**Task requirements:**
Return the lines of the data below in which the string "tauto" occurs.

**Dataset entries:**
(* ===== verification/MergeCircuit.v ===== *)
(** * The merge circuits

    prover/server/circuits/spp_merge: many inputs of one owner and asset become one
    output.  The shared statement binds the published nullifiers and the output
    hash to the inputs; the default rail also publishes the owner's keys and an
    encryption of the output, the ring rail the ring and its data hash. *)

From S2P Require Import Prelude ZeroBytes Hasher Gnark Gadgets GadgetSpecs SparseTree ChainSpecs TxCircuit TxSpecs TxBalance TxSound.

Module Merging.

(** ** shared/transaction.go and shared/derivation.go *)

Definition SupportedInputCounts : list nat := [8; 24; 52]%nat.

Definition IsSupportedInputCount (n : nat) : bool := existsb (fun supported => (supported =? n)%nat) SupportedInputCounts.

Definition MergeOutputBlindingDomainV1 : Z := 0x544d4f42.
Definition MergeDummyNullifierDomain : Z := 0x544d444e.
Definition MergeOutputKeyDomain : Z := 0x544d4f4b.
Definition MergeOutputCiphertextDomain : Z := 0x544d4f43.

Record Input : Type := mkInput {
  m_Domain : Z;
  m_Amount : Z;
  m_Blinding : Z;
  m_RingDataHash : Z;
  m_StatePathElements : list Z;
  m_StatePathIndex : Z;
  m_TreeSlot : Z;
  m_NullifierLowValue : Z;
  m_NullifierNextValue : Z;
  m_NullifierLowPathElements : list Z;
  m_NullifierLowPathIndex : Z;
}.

---

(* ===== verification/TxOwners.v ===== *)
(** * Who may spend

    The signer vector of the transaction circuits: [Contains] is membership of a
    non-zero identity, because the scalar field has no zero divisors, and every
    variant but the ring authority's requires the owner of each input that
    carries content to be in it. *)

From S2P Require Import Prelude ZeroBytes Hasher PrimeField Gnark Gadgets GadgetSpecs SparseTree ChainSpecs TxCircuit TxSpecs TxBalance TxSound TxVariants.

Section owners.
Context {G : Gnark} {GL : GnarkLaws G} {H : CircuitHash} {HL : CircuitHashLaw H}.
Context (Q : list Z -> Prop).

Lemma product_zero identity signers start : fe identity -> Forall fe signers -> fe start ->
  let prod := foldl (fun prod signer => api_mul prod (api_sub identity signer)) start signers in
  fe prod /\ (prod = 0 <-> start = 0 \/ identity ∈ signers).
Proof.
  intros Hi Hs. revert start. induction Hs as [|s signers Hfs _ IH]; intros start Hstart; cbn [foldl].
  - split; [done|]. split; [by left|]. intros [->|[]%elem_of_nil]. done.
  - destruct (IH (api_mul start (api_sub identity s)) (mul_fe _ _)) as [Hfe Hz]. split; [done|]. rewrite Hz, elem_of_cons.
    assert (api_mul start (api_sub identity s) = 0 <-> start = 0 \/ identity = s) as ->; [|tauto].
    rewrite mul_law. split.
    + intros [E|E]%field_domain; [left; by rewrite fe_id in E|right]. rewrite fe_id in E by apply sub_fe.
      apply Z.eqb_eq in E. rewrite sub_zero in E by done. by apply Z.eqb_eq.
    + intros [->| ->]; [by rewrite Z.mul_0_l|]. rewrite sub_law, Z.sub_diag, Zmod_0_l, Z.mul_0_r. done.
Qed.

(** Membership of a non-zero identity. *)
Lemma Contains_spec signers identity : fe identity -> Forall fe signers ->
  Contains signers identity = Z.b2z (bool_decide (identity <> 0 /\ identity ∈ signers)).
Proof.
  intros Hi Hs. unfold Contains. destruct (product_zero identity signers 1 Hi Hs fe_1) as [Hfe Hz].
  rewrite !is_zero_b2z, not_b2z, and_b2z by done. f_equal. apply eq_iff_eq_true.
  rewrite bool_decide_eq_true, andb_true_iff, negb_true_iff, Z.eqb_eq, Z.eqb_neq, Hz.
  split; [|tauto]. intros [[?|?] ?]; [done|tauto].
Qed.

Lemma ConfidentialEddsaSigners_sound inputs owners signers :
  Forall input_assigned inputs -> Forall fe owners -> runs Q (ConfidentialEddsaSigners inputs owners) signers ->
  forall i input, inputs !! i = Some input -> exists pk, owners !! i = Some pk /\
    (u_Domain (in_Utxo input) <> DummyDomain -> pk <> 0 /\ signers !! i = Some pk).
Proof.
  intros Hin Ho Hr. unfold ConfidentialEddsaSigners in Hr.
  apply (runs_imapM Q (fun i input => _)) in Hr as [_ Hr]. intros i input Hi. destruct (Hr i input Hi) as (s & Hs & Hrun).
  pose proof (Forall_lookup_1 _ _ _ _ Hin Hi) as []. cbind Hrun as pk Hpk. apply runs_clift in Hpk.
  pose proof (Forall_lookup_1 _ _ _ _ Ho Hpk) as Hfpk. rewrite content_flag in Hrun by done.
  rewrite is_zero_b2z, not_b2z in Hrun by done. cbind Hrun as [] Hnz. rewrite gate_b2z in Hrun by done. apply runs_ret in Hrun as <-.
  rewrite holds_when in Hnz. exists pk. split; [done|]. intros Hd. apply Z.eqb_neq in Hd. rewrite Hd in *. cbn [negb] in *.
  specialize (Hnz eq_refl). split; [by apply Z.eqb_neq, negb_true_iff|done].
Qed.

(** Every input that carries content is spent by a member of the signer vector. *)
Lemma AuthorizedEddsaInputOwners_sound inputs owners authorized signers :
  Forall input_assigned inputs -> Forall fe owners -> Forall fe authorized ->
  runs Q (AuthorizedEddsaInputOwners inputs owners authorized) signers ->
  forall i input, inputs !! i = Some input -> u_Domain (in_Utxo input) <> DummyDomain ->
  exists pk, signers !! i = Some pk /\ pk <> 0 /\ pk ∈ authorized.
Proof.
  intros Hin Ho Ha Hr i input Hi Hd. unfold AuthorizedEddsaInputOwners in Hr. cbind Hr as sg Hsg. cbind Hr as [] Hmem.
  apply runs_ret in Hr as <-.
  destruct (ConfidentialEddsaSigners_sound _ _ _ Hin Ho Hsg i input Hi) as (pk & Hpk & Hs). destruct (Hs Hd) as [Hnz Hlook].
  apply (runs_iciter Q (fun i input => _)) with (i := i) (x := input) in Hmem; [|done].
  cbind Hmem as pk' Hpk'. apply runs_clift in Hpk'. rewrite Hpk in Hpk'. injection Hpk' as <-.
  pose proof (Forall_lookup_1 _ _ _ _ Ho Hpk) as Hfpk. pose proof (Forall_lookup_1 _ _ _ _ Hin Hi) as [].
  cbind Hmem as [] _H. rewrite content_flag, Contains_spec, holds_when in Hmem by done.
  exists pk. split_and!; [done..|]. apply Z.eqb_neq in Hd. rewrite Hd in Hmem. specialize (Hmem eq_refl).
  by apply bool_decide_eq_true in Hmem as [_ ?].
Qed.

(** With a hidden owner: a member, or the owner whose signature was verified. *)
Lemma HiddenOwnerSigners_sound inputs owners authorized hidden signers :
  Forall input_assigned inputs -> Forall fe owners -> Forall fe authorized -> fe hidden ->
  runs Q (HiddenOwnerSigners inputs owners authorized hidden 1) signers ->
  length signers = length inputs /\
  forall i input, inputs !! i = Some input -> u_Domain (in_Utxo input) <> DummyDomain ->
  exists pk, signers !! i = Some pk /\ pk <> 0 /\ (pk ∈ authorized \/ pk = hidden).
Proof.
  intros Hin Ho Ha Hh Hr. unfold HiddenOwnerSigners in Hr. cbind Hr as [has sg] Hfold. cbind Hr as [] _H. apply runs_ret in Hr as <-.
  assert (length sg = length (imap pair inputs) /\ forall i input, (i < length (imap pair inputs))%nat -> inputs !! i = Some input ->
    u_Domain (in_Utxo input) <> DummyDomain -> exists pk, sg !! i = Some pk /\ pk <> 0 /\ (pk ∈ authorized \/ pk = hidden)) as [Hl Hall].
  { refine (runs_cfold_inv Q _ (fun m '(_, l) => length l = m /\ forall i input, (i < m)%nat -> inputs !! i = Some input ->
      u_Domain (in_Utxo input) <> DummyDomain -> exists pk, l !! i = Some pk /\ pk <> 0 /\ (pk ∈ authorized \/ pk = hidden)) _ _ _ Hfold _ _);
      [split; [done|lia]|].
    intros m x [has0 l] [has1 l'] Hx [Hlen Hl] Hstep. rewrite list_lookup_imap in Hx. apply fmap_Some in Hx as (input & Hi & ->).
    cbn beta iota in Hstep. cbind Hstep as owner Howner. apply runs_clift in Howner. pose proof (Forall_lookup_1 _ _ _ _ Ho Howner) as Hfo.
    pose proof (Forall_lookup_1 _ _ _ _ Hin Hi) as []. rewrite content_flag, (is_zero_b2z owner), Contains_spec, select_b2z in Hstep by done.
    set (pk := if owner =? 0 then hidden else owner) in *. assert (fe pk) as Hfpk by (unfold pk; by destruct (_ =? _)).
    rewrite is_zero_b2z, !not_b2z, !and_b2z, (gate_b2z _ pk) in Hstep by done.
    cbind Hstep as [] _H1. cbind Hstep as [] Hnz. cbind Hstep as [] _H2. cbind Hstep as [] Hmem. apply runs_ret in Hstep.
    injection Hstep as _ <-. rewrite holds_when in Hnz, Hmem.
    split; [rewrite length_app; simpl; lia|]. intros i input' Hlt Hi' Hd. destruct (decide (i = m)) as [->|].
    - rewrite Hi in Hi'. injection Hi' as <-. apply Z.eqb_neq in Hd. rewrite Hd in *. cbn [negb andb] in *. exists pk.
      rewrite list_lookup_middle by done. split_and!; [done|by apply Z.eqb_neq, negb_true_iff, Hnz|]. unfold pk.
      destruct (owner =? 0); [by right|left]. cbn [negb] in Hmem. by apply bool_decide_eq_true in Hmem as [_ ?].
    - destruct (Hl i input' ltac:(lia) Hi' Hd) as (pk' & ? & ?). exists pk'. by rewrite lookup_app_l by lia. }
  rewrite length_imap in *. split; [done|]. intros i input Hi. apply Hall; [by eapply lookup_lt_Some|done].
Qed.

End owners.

**Expected answer:**
    assert (api_mul start (api_sub identity s) = 0 <-> start = 0 \/ identity = s) as ->; [|tauto].
  split; [|tauto]. intros [[?|?] ?]; [done|tauto].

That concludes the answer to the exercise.